Prognoza dla Polski: wichury i nawałnice. Gwałtowne załamanie pogody
Wszystko wskazuje na to, że przed nami ostatnie tak ciepłe i suche dni. Pogoda w Polsce zacznie się zmieniać już w piątek i to bardzo gwałtownie. Synoptycy ostrzegają: Idą do nas burze, wichury i nawałnice.
18.05.2022 | aktual.: 18.05.2022 13:22
W środku tygodnia pogodę kształtował będzie układ wysokiego ciśnienia, który w środę zagości nad centralną Polską, ale już w czwartek ruszy na południe i dotrze nad wschodnie Bałkany.
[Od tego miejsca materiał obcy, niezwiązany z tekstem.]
(** * Timetable utilities of Indico ([indico/modules/events/timetable/util.py])

    A shallow embedding of the scheduling helpers of the timetable module
    and the properties established about them.  Database tables are lists
    of rows, SQLAlchemy queries are immutable values, Python dictionaries
    are finite maps, and a function that may raise returns a [result]. *)

From stdpp Require Import gmap strings list fin_maps sorting.
From Stdlib Require Import ZArith Lia Ascii.

Local Open Scope Z_scope.

(** ** Time *)

(** A timezone-aware [datetime] is the instant it denotes, counted in
    microseconds since the epoch; a [timedelta] is a number of
    microseconds; a [date] is a day number. *)
Abbreviation Instant := Z (only parsing).
Abbreviation timedelta := Z (only parsing).
Abbreviation date := Z (only parsing).

Definition MINUTE : timedelta := 60000000.
Definition HOUR : timedelta := 60 * MINUTE.
Definition DAY : timedelta := 24 * HOUR.

(** A timezone object.  The three operations are the ones the module
    reaches through [pytz] and [indico.util.date_time]:
    [dt.astimezone(tz).date()], [get_day_start(day, tzinfo=tz)] and
    [get_day_end(day, tzinfo=tz)]. *)
Record tzinfo := {
  tz_date : Instant -> date;
  tz_day_start : date -> Instant;
  tz_day_end : date -> Instant
}.

Definition get_day_start (day : date) (tz : tzinfo) : Instant := tz_day_start tz day.
Definition get_day_end (day : date) (tz : tzinfo) : Instant := tz_day_end tz day.
(** C3: on every session the handlers write, be it empty or opened by
    [login], [get_session_user] returns the stored user claims if they
    are present and the stored expiry is absent or still in the future,
    and otherwise clears the session and returns absent; a session whose
    expiry equals or precedes the current time is answered like no
    session, with nothing from [get_session_user] and 401 from
    [require_user].  [fromtimestamp] with a time zone is taken to return
    offset-aware dates, and [fromisoformat] to read back what [isoformat]
    wrote for them. *)
Theorem get_session_user_written (now : Z) (w : world) :
  handler_written (session w) ->
  (forall v d, fromtimestamp v = inl d -> aware d = true) ->
  (forall d, aware d = true -> fromisoformat (isoformat d) = Some d) ->
  ((Dict.get "user" (session w) <> VNone /\
    (Dict.get "token_exp" (session w) = VNone \/
     exists d, session_expiry w = Some d /\ now < timestamp d)) ->
   get_session_user now w = (Ok (Dict.get "user" (session w)), w)) /\
  (~ (Dict.get "user" (session w) <> VNone /\
      (Dict.get "token_exp" (session w) = VNone \/
       exists d, session_expiry w = Some d /\ now < timestamp d)) ->
   get_session_user now w = (Ok VNone, with_session [] w)) /\
  (forall d, session_expiry w = Some d -> timestamp d <= now ->
     get_session_user now w = (Ok VNone, with_session [] w) /\
     exists detail w', require_user now w = (HTTPException 401 detail, w')) /\
  (session w = [] ->
     get_session_user now w = (Ok VNone, w) /\
     require_user now w = (HTTPException 401 "No autenticado", w)).
Proof.
  intros Hw Haware Hiso.
  destruct (handler_written_shape _ Hw)
    as [Hs|(u & tok & id_info & issued_dt & expires_dt
            & Hu & Htok & Hp & Hs)].
  - (* no session *)
    assert (Hrun : get_session_user now w = (Ok VNone, w)).
    { rewrite get_session_user_run. unfold session_expiry. rewrite Hs.
      reflexivity. }
    assert (Hcleared : with_session [] w = w).
    { destruct w as [s c l]. simpl in Hs. subst s. reflexivity. }
    assert (H401 : require_user now w =
                   (HTTPException 401 "No autenticado", w)).
    { apply require_user_no_credentials. rewrite Hs. left. reflexivity. }
    split; [|split; [|split]].
    + intros _. rewrite Hrun, Hs. reflexivity.
    + intros _. rewrite Hcleared. exact Hrun.
    + intros d Hd. unfold session_expiry in Hd. rewrite Hs in Hd.
      discriminate.
    + intros _. split; [exact Hrun|exact H401].
  - (* a session opened by login *)
    assert (Huser : Dict.get "user" (session w) = VDict u)
      by (rewrite Hs; reflexivity).
    assert (Htoken : Dict.get "token" (session w) = tok)
      by (rewrite Hs; reflexivity).
    assert (Hexp : Dict.get "token_exp" (session w) =
                   isoformat_or_None expires_dt)
      by (rewrite Hs; reflexivity).
    destruct expires_dt as [d|].
    + assert (Ha : aware d = true)
        by exact (parse_token_times_aware _ _ _ Haware Hp).
      assert (He : session_expiry w = Some d).
      { unfold session_expiry. rewrite Hexp. simpl. apply Hiso. exact Ha. }
      rewrite get_session_user_run, He. unfold datetime_ge. rewrite Ha.
      split; [|split; [|split]].
      * intros [_ [Habs|(d' & Hd' & Hlt)]].
        -- rewrite Hexp in Habs. discriminate.
        -- inversion Hd'. subst d'. apply Z.leb_gt in Hlt. rewrite Hlt.
           reflexivity.
      * intros Hnot. destruct (timestamp d <=? now) eqn:Hle; [reflexivity|].
        exfalso. apply Hnot. split; [rewrite Huser; discriminate|].
        right. exists d. split; [reflexivity|apply Z.leb_gt; exact Hle].
      * intros d' Hd' Hle. inversion Hd'. subst d'.
        pose proof Hle as Hle'. apply Z.leb_le in Hle'. rewrite Hle'.
        split; [reflexivity|].
        eexists _, _. apply (require_user_expired now w d); try assumption.
        -- rewrite Huser. destruct u; [contradiction|reflexivity].
        -- rewrite Htoken. exact Htok.
      * intros Hnil. rewrite Hnil in Hs. discriminate.
    + assert (He : session_expiry w = None).
      { unfold session_expiry. rewrite Hexp. reflexivity. }
      rewrite get_session_user_run, He.
      split; [|split; [|split]].
      * intros _. reflexivity.
      * intros Hnot. exfalso. apply Hnot.
        split; [rewrite Huser; discriminate|left; exact Hexp].
      * intros d Hd. discriminate.
      * intros Hnil. rewrite Hnil in Hs. discriminate.
Qed.

(** C4 (as amended): [require_user] fails with status 401 whenever no
    valid session exists; a session without user claims or token is
    refused with the detail "No autenticado" and left as it is, an
    expired one with the detail "Token OAuth caducado" after being
    cleared, and no other status is ever raised. *)
Theorem require_user_unauthenticated (now : Z) (w : world) :
  (truthy (Dict.get "user" (session w)) = false \/
   truthy (Dict.get "token" (session w)) = false ->
     require_user now w = (HTTPException 401 "No autenticado", w)) /\
  (forall d,
     truthy (Dict.get "user" (session w)) = true ->
     truthy (Dict.get "token" (session w)) = true ->
     session_expiry w = Some d -> aware d = true -> timestamp d <= now ->
     require_user now w =
       (HTTPException 401 "Token OAuth caducado", with_session [] w)) /\
  (forall status_code detail w',
     require_user now w = (HTTPException status_code detail, w') ->
     status_code = 401).
Proof.
  split; [apply require_user_no_credentials|].
  split; [apply require_user_expired|].
  intros c detail w'. apply require_user_status.
Qed.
Jak prognozuje synoptyk wrocławskiego Cumulusa za sprawą wyżu w środę i w czwartek w całym kraju nadal będziemy mogli cieszyć się pogodną i słoneczną aurą.
Pogoda. Słonecznie i z dnia na dzień coraz cieplej
Nie dość, że do czwartku będzie słonecznie, to na dodatek będzie coraz cieplej. O ile jeszcze w środę nad wschodnią Polskę z północy spływać będzie skandynawski chłód i tutaj termometry wskażą tylko 15-17 stopni, o tyle już nad zachodnią Polskę zacznie docierać cieplejsze powietrze znad południowej Europy i tam temperatura dobije do 20-22 stopni.
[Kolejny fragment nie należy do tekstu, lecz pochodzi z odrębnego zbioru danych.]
Lemma hoare_raise {A} e (P : world → Prop) (Q : A → world → Prop) (R : world → Prop) :
  (∀ w, P w → R w) → hoare P (raise e) Q R.
Proof. intros HPR w Hw. exact (HPR w Hw). Qed.

Lemma hoare_lift {A} (r : outcome A) (P : world → Prop) :
  hoare P (lift r) (λ a w, r = Ok a ∧ P w) P.
Proof. intros w Hw. unfold lift. destruct r; auto. Qed.

Lemma hoare_bind {A B} (m : M A) (f : A → M B) P Q Q' R :
  hoare P m Q R → (∀ a, hoare (Q a) (f a) Q' R) → hoare P (bind m f) Q' R.
Proof.
  intros Hm Hf w Hw. unfold bind. specialize (Hm w Hw).
  destruct (m w) as [[a|e] w']; [exact (Hf a w' Hm) | exact Hm].
Qed.

Lemma hoare_conseq {A} (m : M A) (P P' : world → Prop) (Q Q' : A → world → Prop)
    (R R' : world → Prop) :
  hoare P' m Q' R' → (∀ w, P w → P' w) → (∀ a w, Q' a w → Q a w) →
  (∀ w, R' w → R w) → hoare P m Q R.
Proof.
  intros Hm HP HQ HR w Hw. specialize (Hm w (HP w Hw)).
  destruct (m w) as [[a|e] w']; auto.
Qed.

Lemma hoare_try_finally {A} (body : M A) (fin : M unit) P Q R Q' R' :
  hoare P body Q R →
  (∀ a, hoare (Q a) fin (λ _, Q' a) R') →
  hoare R fin (λ _, R') R' →
  hoare P (try_finally body fin) Q' R'.
Proof.
  intros Hb Hq Hr w Hw. unfold try_finally. specialize (Hb w Hw).
  destruct (body w) as [[a|e] w'].
  - specialize (Hq a w' Hb). destruct (fin w') as [[[]|e'] w'']; exact Hq.
  - specialize (Hr w' Hb). destruct (fin w') as [[[]|e'] w'']; exact Hr.
Qed.

Lemma hoare_for_each {A B} (l : list A) (f : A → M B) (I : world → Prop) :
  (∀ x, hoare I (f x) (λ _, I) I) → hoare I (for_each l f) (λ _, I) I.
Proof.
  intros Hf. induction l as [|x l IH]; simpl.
  - by apply hoare_ret.
  - eapply hoare_bind; [apply Hf|]. intros y.
    eapply hoare_bind; [apply IH|]. intros ys. by apply hoare_ret.
Qed.

(** *** The primitives *)

Lemma hoare_emit a D J :
  hoare (opened D J) (emit a) (λ _, opened D J) (opened D J).
Proof. intros w Hw. exact Hw. Qed.

Lemma hoare_attempt a (P : world → Prop) :
  (∀ d c t n, P (World d c t n) → P (World d c (t ++ [a]) n)) →
  hoare P (attempt E a) (λ _, P) P.
Proof.
  intros HP [d c t n] Hw. unfold attempt. destruct (fault E a); simpl; auto.
Qed.

Lemma opened_trace D J d c t t' n n' :
  opened D J (World d c t n) → opened D J (World d c t' n').
Proof. intros Hw. exact Hw. Qed.

Lemma opened_weaken D (J J' : db → Prop) :
  (∀ d, J d → J' d) → ∀ w, opened D J w → opened D J' w.
Proof. intros HJ w [HD (c & Hc & Hd & Hfk)]. split; [done|]. eauto. Qed.

Lemma hoare_raises {A} (m : M A) P Q (R R' : world → Prop) :
  hoare P m Q R → (∀ w, R w → R' w) → hoare P m Q R'.
Proof. intros Hm HR. eapply hoare_conseq; [exact Hm|done|done|exact HR]. Qed.

Lemma hoare_uuid4 D J :
  hoare (opened D J) (uuid4 E) (λ _, opened D J) (opened D J).
Proof. intros w Hw. exact Hw. Qed.

Lemma hoare_geolocate_ip ip D J :
  hoare (opened D J) (geolocate_ip E ip) (λ _, opened D J) (opened D J).
Proof.
  intros w Hw. unfold geolocate_ip.
  destruct (_ || _); exact Hw.
Qed.

(** A statement run on the open connection. *)
Lemma hoare_execute {A} s (f : bool → db → outcome (A * db)) D J (J' : A → db → Prop) :
  (∀ d a d', J d → f true d = Ok (a, d') → J' a d') →
  hoare (opened D J) (execute E s f) (λ a, opened D (J' a)) (opened D J).
Proof.
  intros Hf [d c t n] [HD (c' & Hc & HJ & Hfk)]. simpl in *. subst c.
  unfold execute, bind, attempt. destruct (fault E (Execute s)); simpl.
  { split; [done|]. eauto. }
  rewrite Hfk. destruct (f true (c_db c')) as [[a d']|e] eqn:Hfd; simpl.
  - split; [done|]. eexists. split; [done|]. simpl. eauto.
  - split; [done|]. eauto.
Qed.

Lemma hoare_query {A} s (f : db → outcome A) D J :
  hoare (opened D J) (execute E s (query f))
    (λ a, opened D (λ d, J d ∧ f d = Ok a)) (opened D J).
Proof.
  apply hoare_execute. intros d a d' HJ. unfold query.
  destruct (f d) eqn:Hf; [|done]. intros [= -> ->]. done.
Qed.

Lemma hoare_update s (f : bool → db → outcome db) D J (J' : db → Prop) :
  (∀ d d', J d → f true d = Ok d' → J' d') →
  hoare (opened D J) (execute E s (update f)) (λ _, opened D J') (opened D J).
Proof.
  intros Hf. apply hoare_execute. intros d a d' HJ. unfold update.
  destruct (f true d) eqn:Hfd; [|done]. intros [= <- <-]. eauto.
Qed.

Lemma hoare_commit D J :
  (∀ d, J d → D d) →
  hoare (opened D J) (commit E) (λ _, opened D J) (opened D J).
Proof.
  intros HJD [d c t n] [HD (c' & Hc & HJ & Hfk)]. simpl in *. subst c.
  unfold commit, bind, attempt. destruct (fault E Commit); simpl.
  { split; [done|]. eauto. }
  split; [by apply HJD|]. eauto.
Qed.

Lemma hoare_close D J R :
  hoare (opened D J) close (λ _, on_disk D) R.
Proof. intros [d c t n] [HD _]. exact HD. Qed.

Lemma hoare_get_db D :
  hoare (on_disk D) (get_db E) (λ _, opened D D) (on_disk D).
Proof.
  intros [d c t n] HD. unfold on_disk in HD. simpl in HD.
  unfold get_db, connect, execute, pragma_foreign_keys, bind, attempt, query.
  destruct (fault E Connect); simpl; [done|].
  destruct (fault E (Execute PRAGMA_journal_mode)); simpl; [done|].
  destruct (fault E (Execute PRAGMA_foreign_keys)); simpl; [done|].
  split; [done|]. eexists. split; [done|]. done.
Qed.

(** The shape of every handler: connect, run the body, close. *)
Lemma hoare_scoped {A} (body : M A) D (Q : A → db → Prop) :
  hoare (opened D D) body (λ a, opened (Q a) (λ _, True)) (opened D (λ _, True)) →
  hoare (on_disk D) (get_db E ;; try_finally body close)
    (λ a, on_disk (Q a)) (on_disk D).
Proof.
  intros Hb. eapply hoare_bind; [apply hoare_get_db|]. intros [].  
  eapply hoare_try_finally; [apply Hb| |].
  - intros a. apply hoare_close.
  - apply hoare_close.
Qed.
End Logic.

(** ** The statements keep the store invariant *)

Lemma store_invariant_ext d d' :
  emails_of d' = emails_of d → links_of d' = links_of d → events_of d' = events_of d →
  store_invariant d → store_invariant d'.
Proof.
  unfold store_invariant, kind_link_invariant, referential_integrity, event_refs_ok.
  intros -> -> ->. done.
Qed.

Lemma store_invariant_emails_grow d d' :
  (∀ k, is_Some (emails_of d !! k) → is_Some (emails_of d' !! k)) →
  links_of d' = links_of d → events_of d' = events_of d →
  store_invariant d → store_invariant d'.
Proof.
  unfold store_invariant, kind_link_invariant, referential_integrity, event_refs_ok.
  intros Hem -> -> [Hk [Hev Hlk]]. split; [done|]. split.
  - eapply Forall_impl; [exact Hev|]. intros e [? ?]. auto.
  - eapply map_Forall_impl; [exact Hlk|]. simpl. auto.
Qed.

Lemma create_schema_invariant d : store_invariant d → store_invariant (create_schema d).
Proof.
  apply store_invariant_ext; unfold emails_of, links_of, events_of, create_schema; simpl.
  - by destruct (emails d).
  - by destruct (links d).
  - by destruct (events d).
Qed.

Lemma insert_or_ignore_email_invariant now id d d' :
  store_invariant d → insert_or_ignore_email now id d = Ok d' → store_invariant d'.
Proof.
  intros Hinv. unfold insert_or_ignore_email.
  destruct (emails d) as [m|] eqn:Hm; [|done].
  destruct (m !! id) eqn:Hid; intros [= <-]; [done|].
  revert Hinv. apply store_invariant_emails_grow; try done.
  unfold emails_of. rewrite Hm. simpl. intros k Hk.
  destruct (decide (id = k)) as [->|Hne].
  - rewrite lookup_insert_eq. eauto.
  - by rewrite lookup_insert_ne.
Qed.

Lemma upsert_email_invariant now id subj rcpt d d' :
  store_invariant d → upsert_email now id subj rcpt d = Ok d' → store_invariant d'.
Proof.
  intros Hinv. unfold upsert_email.
  destruct (emails d) as [m|] eqn:Hm; [|done].
  assert (∀ row, store_invariant (set_emails (<[id := row]> m) d)) as Hset.
  { intros row. revert Hinv. apply store_invariant_emails_grow; try done.
    unfold emails_of. rewrite Hm. simpl. intros k Hk.
    destruct (decide (id = k)) as [->|Hne].
    - rewrite lookup_insert_eq. eauto.
    - by rewrite lookup_insert_ne. }
  destruct (m !! id) eqn:Hid; [destruct (_ || _)|]; intros [= <-]; auto.
Qed.

Lemma insert_event_invariant now email_id link_id ty ip ua country d d' :
  store_invariant d →
  event_ok (links_of d)
    (EventRow (S (events_seq d)) email_id link_id ty now ip ua country) →
  insert_event true now email_id link_id ty ip ua country d = Ok d' →
  store_invariant d'.
Proof.
  intros [Hk [Hev Hlk]] Hok. unfold insert_event.
  destruct (events d) as [evs|] eqn:Hevs; [|done].
  destruct (check_event_parents email_id link_id d) as [[]|] eqn:Hchk; [|done].
  intros [= <-]. unfold check_event_parents in Hchk.
  destruct (emails d) as [em|] eqn:Hem; [|done].
  destruct (links d) as [lk|] eqn:Hl; [|done].
  destruct (bool_decide _ && _) eqn:Hb; [|done].
  apply andb_true_iff in Hb as [Hb1 Hb2]. apply bool_decide_eq_true in Hb1.
  unfold store_invariant, kind_link_invariant, referential_integrity, event_refs_ok,
    emails_of, links_of, events_of in *.
  rewrite ?Hevs, ?Hem, ?Hl in *. simpl in *. rewrite Hem, Hl. simpl.
  split; [|split].
  - apply Forall_app. split; [done|]. by apply Forall_singleton.
  - apply Forall_app. split; [done|]. apply Forall_singleton. simpl.
    split; [done|]. intros l ->. by apply bool_decide_eq_true in Hb2.
  - done.
Qed.

Lemma insert_link_invariant id email_id url d d' :
  store_invariant d → insert_link true id email_id url d = Ok d' → store_invariant d'.
Proof.
  intros [Hk [Hev Hlk]]. unfold insert_link.
  destruct (links d) as [lk|] eqn:Hl; [|done].
  case_bool_decide as Hfresh; [done|].
  destruct (emails d) as [em|] eqn:Hem; [|done].
  case_bool_decide as Hparent; [|done]. intros [= <-].
  assert (lk !! id = None) as Hnone.
  { destruct (lk !! id) eqn:?; [|done]. exfalso. apply Hfresh. eauto. }
  unfold store_invariant, kind_link_invariant, referential_integrity, event_refs_ok,
    event_ok, emails_of, links_of, events_of in *.
  simpl. rewrite ?Hem, ?Hl in *. simpl in *.
  split; [|split].
  - eapply Forall_impl; [exact Hk|]. intros e. simpl. destruct (ev_type e); [done|].
    intros (l & row & ? & Hrow & ?). exists l, row. split_and!; try done.
    rewrite lookup_insert_ne; [done|]. intros ->. congruence.
  - eapply Forall_impl; [exact Hev|]. intros e [? Hl']. split; [done|].
    intros l Hel. specialize (Hl' l Hel).
    destruct (decide (id = l)) as [->|?].
    + rewrite lookup_insert_eq. eauto.
    + by rewrite lookup_insert_ne.
  - apply map_Forall_insert_2; [done|]. done.
Qed.

(** What the cascading delete leaves. *)
Lemma sql_delete_email_rows id d d' :
  sql_delete_email true id d = Ok d' →
  ∃ m, emails d = Some m
    ∧ (m !! id = None ∧ d' = d
       ∨ is_Some (m !! id)
         ∧ emails_of d' = delete id m
         ∧ links_of d' = filter (λ kv, ¬ owned_by id kv.2) (links_of d)
         ∧ events_of d' = filter (event_survives id (links_of d)) (events_of d)).
Proof.
  unfold sql_delete_email. destruct (emails d) as [m|] eqn:Hm; [|done].
  intros [= <-]. exists m. split; [done|].
  destruct (m !! id) eqn:Hid; [right|left; done].
  split; [eauto|]. unfold emails_of, links_of, events_of, cascade. simpl.
  split_and!; [done| |].
  - destruct (links d); simpl; [done|]. by rewrite map_filter_empty.
  - by destruct (events d).
Qed.

Lemma sql_delete_email_invariant id d d' :
  store_invariant d → sql_delete_email true id d = Ok d' → store_invariant d'.
Proof.
  intros Hinv Hdel. apply sql_delete_email_rows in Hdel as (m & Hm & Hcases).
  destruct Hcases as [[_ ->]|(Hin & Hem & Hlk & Hev)]; [done|].
  destruct Hinv as [Hk [Hrefs Hlinks]].
  unfold store_invariant, kind_link_invariant, referential_integrity, event_refs_ok in *.
  rewrite Hem, Hlk, Hev. unfold emails_of in *. rewrite Hm in *. simpl in *.
  split; [|split].
  - apply Forall_forall. intros e [Hsurv He]%list_elem_of_filter.
    rewrite Forall_forall in Hk. specialize (Hk e He). unfold event_ok in *.
    destruct (ev_type e); [done|]. destruct Hk as (l & row & Hl & Hrow & Hown).
    exists l, row. split_and!; try done. apply map_lookup_filter_Some. split; [done|].
    simpl. unfold owned_by. destruct Hsurv as [Hne _]. congruence.
  - apply Forall_forall. intros e [Hsurv He]%list_elem_of_filter.
    rewrite Forall_forall in Hrefs. destruct (Hrefs e He) as [Hemail Hlink].
    destruct Hsurv as [Hne Hlsurv]. split.
    + rewrite lookup_delete_ne; [done|]. congruence.
    + intros l Hl. destruct (Hlink l Hl) as [row Hrow]. exists row.
      apply map_lookup_filter_Some. split; [done|]. simpl.
      rewrite Hl in Hlsurv. simpl in Hlsurv. by rewrite Hrow in Hlsurv.
  - intros l row [Hrow Hown]%map_lookup_filter_Some. simpl in *.
    rewrite lookup_delete_ne; [by eapply Hlinks|]. unfold owned_by in Hown. congruence.
Qed.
Natomiast w czwartek, kiedy wyż obejmie wschodnie Bałkany, to już nad całą Polskę z południa szerokim strumieniem wlewać się będzie śródziemnomorskie i bałkańskie ciepło. Stąd w czwartek temperatura poszybuje w górę i na wschodzie termometry dobiją do 20-22 stopni, a na zachodzie nawet do 25-27. Oczywiście są to wartości w cieniu, zatem w słońcu temperatura odczuwalna na wschodzie przekroczy 25 stopni, a na zachodzie 30.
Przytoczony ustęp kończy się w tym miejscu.